Proximidades y distancias, entre la tertulia de acá y la televisión de allá, me digo. Y me pregunto si es el mismo país. Si esa sociedad urbana y politizada, lejana ahora, es lo misma que esta, rural, parsimoniosa, que ha logrado preservar el equilibrio, que mira a otro horizonte, que se ocupa de vivir sin ruido, que desconfía de la palabrería y escucha el discurso sin más interés que adivinar si por allí vendrá alguna vez la salud o la escuela. Me pregunto si es la misma gente, esa que vive odiando al adversario, envenenada por la desconfianza, dependiente del poder y ambiciosa de poder, y esta que, pese a todo, aún tiene algún sentido de vecindario y humanidad. Si serán los mismos. Si tertulias como esta serán enterradas definitivamente por el noticiero, y si la charla será solo recuerdo cuando se anule la intimidad, y la política sea el signo de identidad de la gente.
Proximidades y distancias que se van evaporando a medida que vamos hacia un mundo uniforme, donde todo parece normal y todo vale. Allá, en la sociedad de la que llega la noticia y donde el protagonista es el poder, lo demás está ausente.

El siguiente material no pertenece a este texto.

(* ===== verification/KvStoreLaws.v ===== *)
(** * What an indexing task does to the store

    The abstract state of a task is the data it read from together with the
    buffered actions: [effect] gives the value each key will have once the
    task is committed.  The theorems show that reads of the task see that
    value, that a commit makes it durable, and that the original values a
    mutable task records are those of the keys it changes. *)
From S2P Require Import Prelude ByteOrder EncDec Timestamp Types MergeOperation Table Rocks.
From S2P Require Import CoreTables KvStore.

Section Effect.
(** The value an action leaves on a key that held [base]; [None] when the
    stored bytes are not a counter. *)
Definition action_value (a : StorageAction) (base : option RawValue) : option (option RawValue) :=
  match a with
  | Set_ v => Some (Some v)
  | Delete_ => Some None
  | Merge_ op => option_map Some (merge_operator base [encode op])
  end.

Definition effect (wb : gmap RawKey StorageAction) (s : Snapshot) (k : RawKey) :
    option (option RawValue) :=
  match wb !! k with
  | Some a => action_value a (s !! k)
  | None => Some (s !! k)
  end.

(** Every buffered operand is one the merge operator can apply. *)
Definition buffer_ok (wb : gmap RawKey StorageAction) (s : Snapshot) : Prop :=
  ∀ k, is_Some (effect wb s k).

(** The operands of a buffer fit their type. *)
Definition op_fits (a : StorageAction) : Prop :=
  match a with Merge_ op => fits 128 (op_amount op) | _ => True end.
Definition buffer_fits (wb : gmap RawKey StorageAction) : Prop :=
  ∀ k a, wb !! k = Some a → op_fits a.
(** Indexing the mempool does not change what readers of earlier
    timestamps see: requests served from the last confirmed block keep
    getting the same data after a mempool snapshot is committed. *)
Theorem mempool_commit_preserves_history {K V} `{Decode V} (T : Table K V) (key : K) (unix_ts : u64)
    (task : IndexingTask DB) (p : Point) (max_rollback : u64) (mempool_ts : option u64)
    (sh : StorageHandler DB) (ts : Timestamp) :
  storage_ok sh → commit_fresh unix_ts sh → task_ready task sh → point_ok p → task_mempool task = true →
  (db_low (sh_db sh) <= as_u64 ts)%N → (as_u64 ts <= db_last (sh_db sh))%N →
  ∃ sh', apply_indexing_task unix_ts (finalize task) p max_rollback mempool_ts sh = Ok sh' ∧
    reader_get T (reader ts sh') key = reader_get T (reader ts sh) key.
Proof.
  intros Hok Hfresh Hready Hp Hmem Hlow Hts.
  destruct (apply_indexing_task_spec unix_ts _ p max_rollback mempool_ts _ Hok Hfresh
              (ready_committable _ _ Hready) Hp) as (sh' & Happly & [_ _ Hhist _ Hl]).
  specialize (Hl Hmem). exists sh'. split; [exact Happly|].
  rewrite !reader_get_eq; simpl; [|done|by rewrite Hl].
  rewrite Hhist; [done|by rewrite Hl|]. destruct Hfresh. lia.
Qed.
End Ready.

(** ** Scans *)
Section Scan.
Context {DB : Type} `{RocksDBOk DB} {K V : Type} `{Codec K, Codec V}.
Context (T : Table K V) (prefix : list byte) (HT : table_at T prefix).

(** The table holds these records, and no other. *)
Definition table_holds (records : list (K * V)) (s : Snapshot) : Prop :=
  ∀ k v, (prefix `prefix_of` k ∧ s !! k = Some v) ↔
    ∃ r, r ∈ records ∧ k = encode_key T r.1 ∧ v = encode r.2.

(** A scan of a range of the table gives its records in the range, in the
    order of their keys. *)
Lemma range_scan (records : list (K * V)) (r : Reader DB) (range : Range) (rev : bool) :
  (db_low (reader_db r) <= as_u64 (reader_timestamp r))%N →
  table_holds records (db_snapshot (reader_db r) (as_u64 (reader_timestamp r))) →
  Forall (λ r, valid r.1 ∧ valid r.2) records →
  StronglySorted lex_lt ((λ r, encode_key T r.1) <$> records) →
  (∀ k, in_range range k → prefix `prefix_of` k) →
  iter_kvs T r range rev =
  Ok <$> (let found := filter (λ r, in_range range (encode_key T r.1)) records in
          if rev then reverse found else found).
Proof.
  intros Hlow Hholds Hvalid Hsorted Hprefix.
  destruct (db_iterator_ok (reader_db r) range (as_u64 (reader_timestamp r)) rev) as (l & Hl & Hls & Hel); [done|].
  set (entry := λ r : K * V, (encode_key T r.1, encode r.2)).
  set (found := filter (λ r, in_range range (encode_key T r.1)) records).
  assert (l = entry <$> found) as ->.
  { apply lex_sorted_unique; [done| |].
    - rewrite <-list_fmap_compose. unfold found. clear -Hsorted. induction records as [|x records IH]; [constructor|].
      cbn [fmap list_fmap] in Hsorted. apply StronglySorted_inv in Hsorted as [Hs Hx]. rewrite filter_cons.
      destruct (decide _); [|auto]. cbn [fmap list_fmap]. constructor; [auto|].
      apply Forall_fmap, Forall_forall. intros y [_ Hy]%list_elem_of_filter.
      rewrite Forall_forall in Hx. apply Hx, list_elem_of_fmap. by exists y.
    - intros [k v]. rewrite Hel, list_elem_of_fmap. split.
      + intros [Hv Hin]. destruct (proj1 (Hholds k v)) as (x & Hx & -> & ->); [by auto|].
        exists x. split; [done|]. by apply list_elem_of_filter.
      + intros (x & Heq & Hx). apply pair_equal_spec in Heq as [-> ->]. apply list_elem_of_filter in Hx as [Hin Hx].
        split; [|done]. apply (Hholds (encode_key T x.1) (encode x.2)). by exists x. }
  unfold iter_kvs, table_iterator. rewrite Hl.
  assert (∀ recs, Forall (λ r, valid r.1 ∧ valid r.2) recs →
            table_next T <$> (Ok <$> (entry <$> recs)) = Ok <$> recs) as Hdec.
  { intros recs Hrecs. rewrite <-!list_fmap_compose. apply list_fmap_ext. intros i x Hx.
    apply list_elem_of_lookup_2 in Hx. rewrite Forall_forall in Hrecs. destruct (Hrecs _ Hx) as [Hk Hv].
    destruct x as [key value]. exact (table_next_encode T prefix HT key value Hk Hv). }
  assert (Forall (λ r, valid r.1 ∧ valid r.2) found) as Hf.
  { apply Forall_forall. intros x [_ Hx]%list_elem_of_filter. rewrite Forall_forall in Hvalid. by apply Hvalid. }
  cbv zeta. destruct rev; [rewrite <-fmap_reverse; apply Hdec; by apply Forall_reverse|by apply Hdec].
Qed.

(** The latest data, scanned over a whole table, is its records in the order
    of their keys. *)
Lemma table_scan (records : list (K * V)) (sh : StorageHandler DB) (rev : bool) :
  storage_ok sh → table_holds records (db_latest (sh_db sh)) →
  Forall (λ r, valid r.1 ∧ valid r.2) records →
  StronglySorted lex_lt ((λ r, encode_key T r.1) <$> records) →
  iter_kvs T (reader latest_ts sh) (encode_range T (None : option unit) (None : option unit)) rev =
  Ok <$> (if rev then reverse records else records).
Proof.
  intros Hok Hholds Hvalid Hsorted.
  pose proof (storage_last_latest _ Hok) as Hlast. pose proof (storage_low_latest _ Hok) as Hlow.
  rewrite (range_scan records); cbn [reader reader_db reader_timestamp]; [| |by rewrite db_snapshot_latest|done..|].
  - cbv zeta. rewrite filter_all; [done|]. intros x _.
    apply (whole_table_range _ _ HT). rewrite (table_encode_key _ _ HT). by apply prefix_app_r.
  - lia.
  - intros k. apply (whole_table_range _ _ HT).
Qed.

(** The data made of these records alone. *)
Definition record_map (records : list (K * V)) : Snapshot :=
  list_to_map ((λ r, (encode_key T r.1, encode r.2)) <$> records).

Lemma record_map_holds (records : list (K * V)) :
  StronglySorted lex_lt ((λ r, encode_key T r.1) <$> records) → table_holds records (record_map records).
Proof.
  intros Hs k v. unfold record_map. rewrite <-elem_of_list_to_map.
  2:{ apply lex_sorted_nodup. by rewrite <-list_fmap_compose. }
  rewrite list_elem_of_fmap. split.
  - intros (_ & r & Heq & Hr). apply pair_equal_spec in Heq as [-> ->]. by exists r.
  - intros (r & Hr & -> & ->). split; [|by exists r].
    rewrite (table_encode_key _ _ HT). by apply prefix_app_r.
Qed.
End Scan.

(** ** Closed examples, on the reference store *)
(** On the reference store all history is kept. *)
Lemma refdb_fresh unix_ts (sh : StorageHandler RefDB) :
  (refdb_last (sh_db sh) <? as_u64 (commit_ts unix_ts sh))%N = true → commit_fresh unix_ts sh.
Proof. intros Hlt%N.ltb_lt. split; [exact Hlt|apply N.le_0_l]. Qed.

Module CommitExamples.
#[local] Existing Instance sorted_hash_order.
#[local] Existing Instance sorted_hash_order_ok.

Definition ex_table : Table u64 u128 := indexer_table u128 7%N x01.
Definition ex_key : list byte := encode_key ex_table 3%N.
Definition ex_point : Point := MkPoint 100%N (replicate 32 x0a).

(** A store with one commit, at timestamp 5, of the counter 40. *)
Definition ex_storage : StorageHandler RefDB :=
  MkStorage [(5%N, {[ex_key := encode (40%N : u128)]})] (Some (from_u64 5%N)) false.

Definition ex_task0 : IndexingTask RefDB := begin_indexing_task true ex_storage.
Definition or_else (t : IndexingTask RefDB) (r : Res Error (IndexingTask RefDB)) : IndexingTask RefDB :=
  match r with Ok t' => t' | _ => t end.
Definition ex_task1 : IndexingTask RefDB := or_else ex_task0 (task_set ex_table 3%N (41%N : u128) ex_task0).

Lemma ex_storage_ok : storage_ok ex_storage.
Proof. split_and!; [vm_compute; reflexivity|vm_compute; reflexivity|split; [vm_compute; reflexivity|apply N.le_0_l]]. Qed.
Lemma ex_fresh : commit_fresh 2%N ex_storage.
Proof. apply refdb_fresh. vm_compute. reflexivity. Qed.
Lemma ex_point_ok : point_ok ex_point.
Proof. split; vm_compute; reflexivity. Defined.
Lemma valid_bytes (k : list byte) : fits 64 (N.of_nat (length k)) → valid k.
Proof. intros Hk. split; [exact Hk|]. by apply Forall_true. Qed.
Lemma ex_ready : task_ready ex_task1 ex_storage.
Proof.
  unfold ex_task1. destruct (task_set_ok ex_table 3%N (41%N : u128) ex_task0) as (t' & Heq & _); [apply N.le_0_l|].
  rewrite Heq. apply (task_set_ready ex_table 3%N (41%N : u128) ex_task0 t' _ Heq).
  - apply (bool_decide_eq_true_1 _). vm_compute. reflexivity.
  - apply valid_bytes. vm_compute. reflexivity.
  - apply begin_ready, ex_storage_ok.
Qed.

Example commit_reads_back_witness :
  ∃ sh', apply_indexing_task 2%N (finalize ex_task1) ex_point 10%N None ex_storage = Ok sh' ∧
    reader_get ex_table (reader (commit_ts 2%N ex_storage) sh') 3%N = Ok (Some 41%N).
Proof.
  destruct (commit_reads_back 2%N ex_task1 ex_point 10%N None ex_storage
              ex_storage_ok ex_fresh ex_ready ex_point_ok) as (sh' & Happly & Hread).
  exists sh'. split; [exact Happly|]. rewrite (Hread _ _ _ ex_table 3%N).
  - vm_compute. reflexivity.
  - apply (bool_decide_eq_true_1 _). vm_compute. reflexivity.
Defined.
(* ===== verification/RunesTables.v ===== *)
(** * The tables of the runes indexer

    src/src/sync/stages/index/indexers/custom/runes/tables.rs. *)
From S2P Require Import Prelude ByteOrder EncDec Types Table.

(** [RunesTables], by its discriminants. *)
Inductive RunesTables : Type :=
| RuneInfoById
| RuneIdByName
| RuneMintsById
| RuneUtxosByScript
| RuneActivityByTx.

Definition runes_table_id (t : RunesTables) : u8 :=
  match t with
  | RuneInfoById => x00
  | RuneIdByName => x01
  | RuneMintsById => x02
  | RuneUtxosByScript => x03
  | RuneActivityByTx => x04
  end.

(** ** [RuneId], of the [ordinals] crate: a block and a position in it *)
Record RuneId : Type := MkRuneId { rune_block : u64; rune_tx : u32 }.
#[export] Instance rune_id_eq_dec : EqDecision RuneId.
Proof. intros [h1 b1] [h2 b2]. destruct (N.eq_dec h1 h2), (N.eq_dec b1 b2); (by left; congruence) || (right; congruence). Defined.
#[export] Program Instance rune_id_countable : Countable RuneId :=
  inj_countable' (λ r, (rune_block r, rune_tx r)) (λ p, MkRuneId p.1 p.2) _.
Next Obligation. by intros []. Qed.

(** [RuneId::default()]. *)
Definition rune_id_default : RuneId := MkRuneId 0 0.

#[export] Instance rune_id_encode : Encode RuneId := λ r, encode (rune_block r, rune_tx r).
#[export] Instance rune_id_decode : Decode RuneId := λ bytes,
  '((block, tx), bytes) ← (decode bytes : DecodingResult (u64 * u32));
  Ok (MkRuneId block tx, bytes).
#[export] Program Instance rune_id_codec : Codec RuneId := {|
  valid := λ r, fits 64 (rune_block r) ∧ fits 32 (rune_tx r);
|}.
Next Obligation.
  intros [b t] rest [Hb Ht]. unfold decode, encode, rune_id_encode, rune_id_decode.
  rewrite (decode_encode ((b, t) : u64 * u32) rest) by by split. done.
Qed.

Definition UtxoRunes : Type := list (RuneId * u128).

(** ** Keys and values *)
Record RuneUtxosByScriptKey : Type := MkRuneUtxosByScriptKey {
  rus_script : ScriptPubKey;
  rus_produced_height : u64;
  rus_txo_ref : TxoRef;
}.
#[export] Instance rune_utxos_by_script_key_encode : Encode RuneUtxosByScriptKey := λ k,
  build (append (rus_txo_ref k) (append (rus_produced_height k) (append (rus_script k) builder_new))).
#[export] Instance rune_utxos_by_script_key_decode : Decode RuneUtxosByScriptKey :=
  decode_field (decode_field (decode_field (decode_struct MkRuneUtxosByScriptKey))).
#[export] Program Instance rune_utxos_by_script_key_codec : Codec RuneUtxosByScriptKey := {|
  valid := λ k, valid (rus_script k) ∧ valid (rus_produced_height k) ∧ valid (rus_txo_ref k);
|}.
Next Obligation. solve_struct_codec. Qed.

Record RuneTerms : Type := MkRuneTerms {
  terms_amount : option u128;
  terms_cap : option u128;
  terms_start_height : option u64;
  terms_end_height : option u64;
}.
#[export] Instance rune_terms_encode : Encode RuneTerms := λ t,
  build (append (terms_end_height t) (append (terms_start_height t)
    (append (terms_cap t) (append (terms_amount t) builder_new)))).
#[export] Instance rune_terms_decode : Decode RuneTerms :=
  decode_field (decode_field (decode_field (decode_field (decode_struct MkRuneTerms)))).
#[export] Program Instance rune_terms_codec : Codec RuneTerms := {|
  valid := λ t, valid (terms_amount t) ∧ valid (terms_cap t) ∧ valid (terms_start_height t) ∧
                valid (terms_end_height t);
|}.
Next Obligation. solve_struct_codec. Qed.

Record RuneInfo : Type := MkRuneInfo {
  info_name : u128;
  info_terms : option RuneTerms;
  info_symbol : option u32;
  info_divisibility : u8;
  info_etching_height : u64;
  info_etching_tx : u8arr 32;
  info_premine : u128;
  info_spacers : u32;
}.
#[export] Instance rune_info_encode : Encode RuneInfo := λ i,
  build (append (info_spacers i) (append (info_premine i) (append (info_etching_tx i)
    (append (info_etching_height i) (append (info_divisibility i) (append (info_symbol i)
    (append (info_terms i) (append (info_name i) builder_new)))))))).
#[export] Instance rune_info_decode : Decode RuneInfo :=
  decode_field (decode_field (decode_field (decode_field (decode_field (decode_field
    (decode_field (decode_field (decode_struct MkRuneInfo)))))))).
#[export] Program Instance rune_info_codec : Codec RuneInfo := {|
  valid := λ i, valid (info_name i) ∧ valid (info_terms i) ∧ valid (info_symbol i) ∧
                valid (info_divisibility i) ∧ valid (info_etching_height i) ∧
                valid (info_etching_tx i) ∧ valid (info_premine i) ∧ valid (info_spacers i);
|}.
Next Obligation. solve_struct_codec. Qed.

Record RuneActivityByTxKey : Type := MkRuneActivityByTxKey { rat_tx_hash : u8arr 32; rat_seq : u16 }.
#[export] Instance rune_activity_key_encode : Encode RuneActivityByTxKey := λ k,
  build (append (rat_seq k) (append (rat_tx_hash k) builder_new)).
#[export] Instance rune_activity_key_decode : Decode RuneActivityByTxKey :=
  decode_field (decode_field (decode_struct MkRuneActivityByTxKey)).
#[export] Program Instance rune_activity_key_codec : Codec RuneActivityByTxKey := {|
  valid := λ k, valid (rat_tx_hash k) ∧ valid (rat_seq k);
|}.
Next Obligation. solve_struct_codec. Qed.

Record RuneBalanceChange : Type := MkRuneBalanceChange {
  rbc_rune_id : RuneId;
  rbc_script : ScriptPubKey;
  rbc_sent : u128;
  rbc_received : u128;
  rbc_output_index : option u32;
}.
#[export] Instance rune_balance_change_encode : Encode RuneBalanceChange := λ c,
  build (append (rbc_output_index c) (append (rbc_received c) (append (rbc_sent c)
    (append (rbc_script c) (append (rbc_rune_id c) builder_new))))).
#[export] Instance rune_balance_change_decode : Decode RuneBalanceChange :=
  decode_field (decode_field (decode_field (decode_field (decode_field (decode_struct MkRuneBalanceChange))))).
#[export] Program Instance rune_balance_change_codec : Codec RuneBalanceChange := {|
  valid := λ c, valid (rbc_rune_id c) ∧ valid (rbc_script c) ∧ valid (rbc_sent c) ∧
                valid (rbc_received c) ∧ valid (rbc_output_index c);
|}.
Next Obligation. solve_struct_codec. Qed.

(** ** Tables *)
Definition RuneInfoByIdKV : Table RuneId RuneInfo :=
  indexer_table RuneInfo (unique_id Runes) (runes_table_id RuneInfoById).
Definition RuneIdByNameKV : Table u128 RuneId :=
  indexer_table RuneId (unique_id Runes) (runes_table_id RuneIdByName).
Definition RuneMintsByIdKV : Table RuneId u128 :=
  indexer_table u128 (unique_id Runes) (runes_table_id RuneMintsById).
Definition RuneUtxosByScriptKV : Table RuneUtxosByScriptKey unit :=
  indexer_table unit (unique_id Runes) (runes_table_id RuneUtxosByScript).
Definition RuneActivityByTxKV : Table RuneActivityByTxKey RuneBalanceChange :=
  indexer_table RuneBalanceChange (unique_id Runes) (runes_table_id RuneActivityByTx).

No hay más país que el que se mide en las disputas electorales. No hay paisaje ni pueblo, no hay aire limpio ni luna. Hay intereses, hay cálculos. Acá, entre nieblas y soles, sobrevive la otra comunidad, pero van llegando también a ella las ambiciones y empieza a romperse la solidaridad, desde que hay banderas de partidos y proclamas de movimientos en los techos de las casas y en las cumbres de los cerros, desde que hay desconfianza inoculada para que unos ganen y otros pierdan.
Me pregunto si la sociedad de allá, donde prospera la ambición y el escándalo, tiene derecho a anular a esta otra, todavía depositaria de valores distintos. Si la democracia es un proceso de demolición de los matices humanos y las diferencias legítimas. Si la democracia es la construcción de zanjas entre hermanos ¿Se puede ver al país de otro modo? ¿Se debe salir del conflicto, y reconocer que hay otro país que también tiene derechos? Proximidades y distancias, que será imposible apreciar si seguimos encerrados en el laberinto, si no somos capaces de atisbar por la ventana, de entender que hay más cosas que las de la noticia electoral, que la vida es más rica y compleja, más bella y diferente, que el círculo vicioso que fatiga y abruma.